== Task inputs ==

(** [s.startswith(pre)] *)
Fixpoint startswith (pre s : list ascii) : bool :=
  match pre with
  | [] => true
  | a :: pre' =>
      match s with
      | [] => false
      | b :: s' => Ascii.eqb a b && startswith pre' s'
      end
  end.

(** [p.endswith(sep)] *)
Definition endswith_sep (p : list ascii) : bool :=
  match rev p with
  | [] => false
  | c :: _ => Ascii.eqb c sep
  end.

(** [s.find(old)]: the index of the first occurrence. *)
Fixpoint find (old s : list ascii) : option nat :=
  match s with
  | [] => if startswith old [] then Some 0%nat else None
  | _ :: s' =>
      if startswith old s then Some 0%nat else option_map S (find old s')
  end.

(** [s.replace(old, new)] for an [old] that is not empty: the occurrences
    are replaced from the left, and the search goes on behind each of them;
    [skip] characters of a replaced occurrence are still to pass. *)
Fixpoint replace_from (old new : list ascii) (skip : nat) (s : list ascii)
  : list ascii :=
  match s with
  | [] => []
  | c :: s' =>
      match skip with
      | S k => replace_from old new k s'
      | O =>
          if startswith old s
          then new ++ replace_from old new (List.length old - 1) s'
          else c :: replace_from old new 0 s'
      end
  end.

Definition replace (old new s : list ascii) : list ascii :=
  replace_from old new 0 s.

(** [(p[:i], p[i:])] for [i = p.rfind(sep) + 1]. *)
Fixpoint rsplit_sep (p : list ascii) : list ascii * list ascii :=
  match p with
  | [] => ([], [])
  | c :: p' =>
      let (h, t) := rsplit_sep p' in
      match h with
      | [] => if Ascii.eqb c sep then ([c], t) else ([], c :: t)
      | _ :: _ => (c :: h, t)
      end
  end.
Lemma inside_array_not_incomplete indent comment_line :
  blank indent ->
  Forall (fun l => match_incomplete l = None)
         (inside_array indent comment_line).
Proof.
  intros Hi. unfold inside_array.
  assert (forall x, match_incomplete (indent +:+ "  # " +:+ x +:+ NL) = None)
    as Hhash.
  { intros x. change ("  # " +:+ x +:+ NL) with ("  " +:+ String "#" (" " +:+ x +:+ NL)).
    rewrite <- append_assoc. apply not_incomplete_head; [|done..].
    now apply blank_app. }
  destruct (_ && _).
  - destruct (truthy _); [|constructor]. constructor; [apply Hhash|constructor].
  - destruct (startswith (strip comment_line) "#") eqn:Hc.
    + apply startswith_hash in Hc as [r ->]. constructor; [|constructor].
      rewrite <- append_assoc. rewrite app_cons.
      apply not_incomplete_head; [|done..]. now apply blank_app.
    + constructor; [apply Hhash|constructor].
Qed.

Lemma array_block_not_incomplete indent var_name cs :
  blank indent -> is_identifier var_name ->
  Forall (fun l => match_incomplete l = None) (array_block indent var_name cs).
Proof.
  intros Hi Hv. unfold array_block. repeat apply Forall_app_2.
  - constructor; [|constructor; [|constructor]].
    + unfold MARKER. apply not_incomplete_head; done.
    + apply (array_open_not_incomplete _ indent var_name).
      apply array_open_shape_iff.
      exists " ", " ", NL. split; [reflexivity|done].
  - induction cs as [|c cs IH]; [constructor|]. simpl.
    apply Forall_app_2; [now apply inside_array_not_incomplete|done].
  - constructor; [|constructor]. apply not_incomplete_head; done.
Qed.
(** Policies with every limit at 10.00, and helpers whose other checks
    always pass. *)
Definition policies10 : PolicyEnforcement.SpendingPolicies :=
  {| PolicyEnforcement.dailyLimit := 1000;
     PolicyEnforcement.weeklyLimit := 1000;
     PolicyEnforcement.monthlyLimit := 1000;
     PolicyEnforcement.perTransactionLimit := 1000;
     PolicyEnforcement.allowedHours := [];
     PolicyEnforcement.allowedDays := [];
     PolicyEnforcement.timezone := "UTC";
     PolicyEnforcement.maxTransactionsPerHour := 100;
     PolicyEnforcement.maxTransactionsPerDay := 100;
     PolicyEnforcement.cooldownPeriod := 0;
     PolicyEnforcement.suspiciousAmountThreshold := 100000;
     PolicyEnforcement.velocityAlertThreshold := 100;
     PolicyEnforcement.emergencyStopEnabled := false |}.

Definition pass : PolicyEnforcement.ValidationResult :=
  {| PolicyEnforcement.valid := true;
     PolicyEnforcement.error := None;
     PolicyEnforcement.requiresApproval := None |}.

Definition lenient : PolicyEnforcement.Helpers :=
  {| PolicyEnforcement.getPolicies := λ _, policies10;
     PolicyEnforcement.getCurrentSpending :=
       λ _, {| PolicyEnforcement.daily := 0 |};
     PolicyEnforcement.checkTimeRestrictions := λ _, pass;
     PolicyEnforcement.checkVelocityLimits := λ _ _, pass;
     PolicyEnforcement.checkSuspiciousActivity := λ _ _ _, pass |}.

===

Problem description:
The stopping point is the line containing "(** [s.replace(old, new)]". Reproduce exactly every line of the material from the first through that one.

Response for this exercise:
(** [s.startswith(pre)] *)
Fixpoint startswith (pre s : list ascii) : bool :=
  match pre with
  | [] => true
  | a :: pre' =>
      match s with
      | [] => false
      | b :: s' => Ascii.eqb a b && startswith pre' s'
      end
  end.

(** [p.endswith(sep)] *)
Definition endswith_sep (p : list ascii) : bool :=
  match rev p with
  | [] => false
  | c :: _ => Ascii.eqb c sep
  end.

(** [s.find(old)]: the index of the first occurrence. *)
Fixpoint find (old s : list ascii) : option nat :=
  match s with
  | [] => if startswith old [] then Some 0%nat else None
  | _ :: s' =>
      if startswith old s then Some 0%nat else option_map S (find old s')
  end.

(** [s.replace(old, new)] for an [old] that is not empty: the occurrences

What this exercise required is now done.